Dataset entries
(** Where a new key goes: index keys before larger index keys and string keys. *)
Fixpoint insert_key (k : jstr) (v : V) (o : props) : props :=
  match o with
  | [] => [(k, v)]
  | (k', v') :: o' =>
      let before :=
        match array_index k, array_index k' with
        | Some n, Some n' => (n <? n')%N
        | Some _, None => true
        | None, _ => false
        end in
      if before then (k, v) :: o else (k', v') :: insert_key k v o'
  end.

Fixpoint update_key (k : jstr) (v : V) (o : props) : props :=
  match o with
  | [] => []
  | (k', v') :: o' =>
      if bool_decide (k = k') then (k', v) :: o' else (k', v') :: update_key k v o'
  end.

(** [o[k] = v]. *)
Definition obj_set (k : jstr) (v : V) (o : props) : props :=
  match own_get k o with
  | Some _ => update_key k v o
  | None => insert_key k v o
  end.

Lemma own_get_insert k v o k' : own_get k o = None →
  own_get k' (insert_key k v o) = if bool_decide (k' = k) then Some v else own_get k' o.
Proof.
  induction o as [|[j w] o IH]; simpl; intros Hn; [done|].
  case_bool_decide as Hkj; [done|].
  destruct (match array_index k with Some n => _ | None => _ end); simpl.
  - repeat case_bool_decide; simplify_eq; done.
  - rewrite IH by done. repeat case_bool_decide; simplify_eq; done.
Qed.

Lemma own_get_update k v o k' : is_Some (own_get k o) →
  own_get k' (update_key k v o) = if bool_decide (k' = k) then Some v else own_get k' o.
Proof.
  induction o as [|[j w] o IH]; simpl; intros Hn; [by destruct Hn|].
  case_bool_decide as Hkj; simpl.
  - subst. repeat case_bool_decide; simplify_eq; done.
  - rewrite IH by done. repeat case_bool_decide; simplify_eq; done.
Qed.

Lemma own_get_set k v o k' :
  own_get k' (obj_set k v o) = if bool_decide (k' = k) then Some v else own_get k' o.
Proof.
  unfold obj_set. destruct (own_get k o) eqn:E.
  - apply own_get_update. eauto.
  - by apply own_get_insert.
Qed.

Lemma own_get_set_eq k v o : own_get k (obj_set k v o) = Some v.
Proof. rewrite own_get_set. by case_bool_decide. Qed.

Lemma own_get_set_ne k v o k' : k' ≠ k → own_get k' (obj_set k v o) = own_get k' o.
Proof. intros. rewrite own_get_set. by case_bool_decide. Qed.

Lemma own_get_None k o : own_get k o = None ↔ k ∉ keys o.
Proof.
  induction o as [|[j w] o IH]; simpl; [set_solver|].
  case_bool_decide; subst; [set_solver|]. rewrite IH. set_solver.
Qed.

Lemma own_get_elem k v o : own_get k o = Some v → (k, v) ∈ o.
Proof.
  induction o as [|[j w] o IH]; simpl; [done|].
  case_bool_decide; subst; [intros [= ->]; by constructor | by constructor; apply IH].
Qed.

Lemma elem_own_get k v o : NoDup (keys o) → (k, v) ∈ o → own_get k o = Some v.
Proof.
  induction o as [|[j w] o IH]; simpl; intros Hnd Hin; [by inversion Hin|].
  inversion Hnd; subst. apply elem_of_cons in Hin as [[= <- <-]|Hin].
  - by rewrite bool_decide_eq_true_2.
  - rewrite bool_decide_eq_false_2; [by apply IH|]. intros ->.
    match goal with H : _ ∉ _ |- _ => apply H end. apply list_elem_of_fmap. by exists (j, v).
Qed.

Lemma keys_insert k v o : keys (insert_key k v o) ≡ₚ k :: keys o.
Proof.
  induction o as [|[j w] o IH]; simpl; [done|].
  destruct (match array_index k with Some n => _ | None => _ end); simpl; [done|].
  rewrite IH. apply Permutation_swap.
Qed.

Lemma keys_update k v o : keys (update_key k v o) = keys o.
Proof.
  induction o as [|[j w] o IH]; simpl; [done|].
  case_bool_decide; simpl; [done|]. by f_equal.
Qed.

Lemma keys_set_NoDup k v o : NoDup (keys o) → NoDup (keys (obj_set k v o)).
Proof.
  unfold obj_set. intros Hnd. destruct (own_get k o) eqn:E.
  - by rewrite keys_update.
  - rewrite keys_insert. constructor; [by apply own_get_None | done].
Qed.

Lemma elem_of_keys_set k v o j : j ∈ keys (obj_set k v o) ↔ j = k ∨ j ∈ keys o.
Proof.
  unfold obj_set. destruct (own_get k o) as [w|] eqn:E.
  - rewrite keys_update. split; [auto|]. intros [->|?]; [|done].
    apply own_get_elem in E. apply list_elem_of_fmap. by exists (k, w).
  - rewrite keys_insert, elem_of_cons. done.
Qed.

Lemma elem_of_set k v o p : p ∈ obj_set k v o → p = (k, v) ∨ p ∈ o.
Proof.
  unfold obj_set. destruct (own_get k o).
  - induction o as [|[j w] o IH]; simpl; [auto|]. case_bool_decide; subst; set_solver.
  - induction o as [|[j w] o IH]; simpl; [set_solver|].
    destruct (match array_index k with Some n => _ | None => _ end); set_solver.
Qed.

(** Property order is kept: a list in property order is rebuilt by its own
    insertions. *)
Definition of_entries (l : props) : props := foldl (λ o p, obj_set p.1 p.2 o) [] l.
End props.
#[export] Hint Resolve keys_set_NoDup : forge.

(** ** Values *)

Inductive jsval : Type :=
  | VUndef
  | VNull
  | VBool (b : bool)
  | VNum (d : dbl)
  | VStr (s : jstr)
  | VArr (l : list jsval)
  | VObj (o : list (jstr * jsval))
  | VFun (name : jstr).

Section jsval_ind.
Context (P : jsval → Prop).
Context (HU : P VUndef) (HN : P VNull) (HB : ∀ b, P (VBool b)) (HD : ∀ d, P (VNum d))
  (HS : ∀ s, P (VStr s)) (HA : ∀ l, Forall P l → P (VArr l))
  (HO : ∀ o, Forall (λ p, P p.2) o → P (VObj o)) (HF : ∀ f, P (VFun f)).

Fixpoint jsval_ind' (v : jsval) : P v :=
  match v with
  | VUndef => HU
  | VNull => HN
  | VBool b => HB b
  | VNum d => HD d
  | VStr s => HS s
  | VArr l => HA l ((fix go l := match l return Forall P l with
                                 | [] => Forall_nil_2 P
                                 | v :: l => Forall_cons_2 P v l (jsval_ind' v) (go l)
                                 end) l)
  | VObj o => HO o ((fix go o := match o return Forall (λ p, P p.2) o with
                                 | [] => Forall_nil_2 _
                                 | p :: o => Forall_cons_2 _ p o (jsval_ind' p.2) (go o)
                                 end) o)
  | VFun f => HF f
  end.
End jsval_ind.

(** ** [JSON.parse] *)

Definition is_json_space (c : N) : bool :=
  ((c =? 9) || (c =? 10) || (c =? 13) || (c =? 32))%N.

Fixpoint skip_space (s : jstr) : jstr :=
  match s with
  | [] => []
  | c :: s' => if is_json_space c then skip_space s' else s
  end.

Definition json_escape (c : N) : option N :=
  (if c =? 34 then Some 34 else if c =? 92 then Some 92 else if c =? 47 then Some 47
   else if c =? 98 then Some 8 else if c =? 102 then Some 12 else if c =? 110 then Some 10
   else if c =? 114 then Some 13 else if c =? 116 then Some 9 else None)%N.

(** The rest of a string token, after its opening quote. *)
Fixpoint json_string (s : jstr) : option (jstr * jstr) :=
  match s with
  | [] => None
  | c :: s' =>
      if (c =? 34)%N then Some ([], s')
      else if (c <? 32)%N then None
      else if (c =? 92)%N then
        match s' with
        | e :: s2 =>
            if (e =? 117)%N then
              match s2 with
              | a :: b :: c :: d :: s3 =>
                  if is_hex a && is_hex b && is_hex c && is_hex d then
                    '(t, r) ← json_string s3;
                    Some ((hex_value a * 4096 + hex_value b * 256
                           + hex_value c * 16 + hex_value d)%N :: t, r)
                  else None
              | _ => None
              end
            else x ← json_escape e; '(t, r) ← json_string s2; Some (x :: t, r)
        | [] => None
        end
      else '(t, r) ← json_string s'; Some (c :: t, r)
  end.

### ABOUT THIS TASK
Up to and including the line with "Some n' => (n <? n')%N", output each line of the entries above exactly, starting from the first.

### OUTPUT FOR THIS EXERCISE
(** Where a new key goes: index keys before larger index keys and string keys. *)
Fixpoint insert_key (k : jstr) (v : V) (o : props) : props :=
  match o with
  | [] => [(k, v)]
  | (k', v') :: o' =>
      let before :=
        match array_index k, array_index k' with
        | Some n, Some n' => (n <? n')%N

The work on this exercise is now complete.